A Bradford textile firm has been sentenced for safety failures after a worker was left with a long-term hand injury after only a month in the job.

The 30 year-old employee joined the company as a wool sorter, a job that did not involve any working with machinery.

The following month he was told to clean debris from the trays of a machine that untangles woollen fibres – despite the fact he had no training or experience for handling machines at the factory.

As he attempted to carry out the task, his hand was dragged into the unguarded machine and became stuck. His glove was shredded and he started to lose feeling in his hand, before eventually managing to pull it free.

The worker’s hand was badly cut leaving him with scarring from the tip of his right index finger to mid-forearm; tendon, nerve and vein damage resulting in the loss of movement to two fingers; and loss of webbing between two fingers.

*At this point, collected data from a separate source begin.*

(** The definition under a name is the last one of that name, else what was there. *)
Lemma by_name_lookup d l n : dget n (by_name d l) = match List.find (λ td : ToolDefinition F, String.eqb (td_name td) n) (rev l) with Some td => Some td | None => dget n d end.
Proof.
  induction l as [|td l IH] using rev_ind; [done|]. rewrite by_name_step, rev_unit. cbn [List.find].
  destruct (String.eqb_spec (td_name td) n) as [<-|Hn]; [by rewrite dget_dset_eq|]. by rewrite dget_dset_ne.
Qed.

Lemma by_name_elem d l n td : dget n (by_name d l) = Some td -> (td ∈ l /\ td_name td = n) \/ dget n d = Some td.
Proof.
  rewrite by_name_lookup. destruct (List.find _ (rev l)) eqn:E; [|auto]. intros [= ->].
  apply find_some in E as [Hin Hn]. left. apply in_rev, list_elem_of_In in Hin. split; [done|]. by apply String.eqb_eq.
Qed.

Lemma by_name_wf d l : dwf d -> dwf (by_name d l).
Proof. intros Hd. induction l as [|td l IH] using rev_ind; [done|]. rewrite by_name_step. by apply dwf_dset. Qed.

Lemma dset_map {A B} (f : A -> B) n a (d : list (string * A)) : map (λ kv, (kv.1, f kv.2)) (dset n a d) = dset n (f a) (map (λ kv, (kv.1, f kv.2)) d).
Proof. induction d as [|[k b] d IH]; [done|]. cbn. case_decide; [done|]. cbn. by rewrite IH. Qed.

(** What a persona offers is, name by name, what a call of that name runs. *)
Lemma offered_map d l :
  fold_left (λ e (td : ToolDefinition F), dset (td_name td) (definition td) e) l (map (λ kv, (kv.1, definition kv.2)) d) = map (λ kv, (kv.1, definition kv.2)) (by_name d l).
Proof.
  unfold by_name. revert d. induction l as [|td l IH]; intros d; [done|]. cbn [fold_left]. by rewrite <- dset_map, IH.
Qed.

Lemma offered_registered (registry : list (ToolDefinition F)) config td :
  td ∈ offered_tools registry config <-> td ∈ registry /\ td_name td ∈ _listed_names config.
Proof.
  unfold offered_tools. destruct (_listed_names config) as [|n names] eqn:E; [set_solver|].
  by rewrite in_filter, in_names_spec.
Qed.
End lookups.

Lemma by_name_shadow {F} (n : string) (l : list (ToolDefinition F)) :
  List.find (λ td : ToolDefinition F, String.eqb (td_name td) n) (rev l) = None -> n ∉ map td_name l.
Proof.
  intros E (td&->&Hin)%list_elem_of_fmap. apply list_elem_of_In, in_rev in Hin.
  pose proof (find_none _ _ E td Hin) as Hf. cbv beta in Hf. by rewrite String.eqb_refl in Hf.
Qed.

Lemma persona_tool_elem {F} (registry memory_tools : list (ToolDefinition F)) config n td :
  dget n (persona_tool_map registry memory_tools config) = Some td ->
  td_name td = n /\ (td ∈ memory_tools \/ (td ∈ registry /\ n ∈ _listed_names config /\ n ∉ map td_name memory_tools)).
Proof.
  unfold persona_tool_map. intros H. rewrite by_name_lookup in H. destruct (List.find _ (rev memory_tools)) as [td'|] eqn:E.
  - injection H as ->. apply find_some in E as [Hin Hn]. split; [by apply String.eqb_eq|]. left. apply list_elem_of_In. by apply in_rev.
  - apply by_name_elem in H as [[Hin Hn]|H]; [|done]. split; [done|]. right. apply offered_registered in Hin as [Hr Hl]. rewrite <- Hn at 1.
    split_and!; [done|done|by apply by_name_shadow].
Qed.

(** The offer of a persona and its dispatch agree: the definitions it sends the model
    are exactly those of the map its calls run from, each under its own name, one per
    name; a memory tool is among them under its name whatever the agent's list says,
    and any other is a registered tool the agent's list names. *)
Theorem offer_is_dispatch {F} (registry memory_tools : list (ToolDefinition F)) config :
  let tools := persona_tool_map registry memory_tools config in
  persona_tool_definitions registry memory_tools config = map (λ kv, definition kv.2) tools /\
  dwf tools /\
  (forall n td, dget n tools = Some td ->
     td_name td = n /\ (td ∈ memory_tools \/ (td ∈ registry /\ n ∈ _listed_names config /\ n ∉ map td_name memory_tools))) /\
  (forall n, n ∈ map td_name memory_tools -> is_Some (dget n tools)) /\
  (forall td, td ∈ registry -> td_name td ∈ _listed_names config -> is_Some (dget (td_name td) tools)).
Proof.
  cbv zeta. unfold persona_tool_map, persona_tool_definitions.
  pose proof (offered_map [] (offered_tools registry config)) as H1. cbn [map] in H1. rewrite H1, offered_map, map_map.
  split_and!; [done|apply by_name_wf, by_name_wf; by apply NoDup_nil|..].
  - intros n td H. by apply persona_tool_elem.
  - intros n Hn. rewrite by_name_lookup. destruct (List.find _ (rev memory_tools)) eqn:E; [done|]. by apply by_name_shadow in E.
  - intros td Hr Hl. rewrite by_name_lookup. destruct (List.find _ (rev memory_tools)) eqn:E; [done|].
    rewrite by_name_lookup. destruct (List.find _ (rev (offered_tools registry config))) eqn:E'; [done|].
    exfalso. apply by_name_shadow in E'. apply E'. apply list_elem_of_fmap. exists td. split; [done|]. by apply offered_registered.
Qed.

(** ** Running *)

Definition body {F} (f : tool_func F) : F := match f with Wrapped f | Bare f => f end.

Section rounds.
Context {F W : Type} (run : F -> pydict -> W -> outcome * W).
Context (decimal_text : string -> option Q) (errors_of : pydict -> pyval -> result string (list (string * pyval))).
Context (dumps : pyval -> result string string) (str_of : pyval -> string).
Context (limit_json limit_str : pyval -> text).
Context (patterns : list (string * (string -> bool))).
Abbreviation round_calls := (execute_each run decimal_text errors_of dumps str_of limit_json limit_str patterns).
Abbreviation round_call := (execute_call run decimal_text errors_of dumps str_of limit_json limit_str patterns).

HSE found the employee had no experience or training in the use of machinery and had been given none by the company. Also, there had been no measures to protect workers against access to dangerous moving parts and no system of safe work to follow when cleaning machinery.

The company pleaded guilty to breaching Section 2(1) of the Health and Safety at Work etc Act 1974 and was fined £5,000 and ordered to pay £2,897.35 in costs.

Eight UK workers were killed as a result of incidents involving contact with moving machinery during 2010/11, and more than 1,000 others were seriously injured.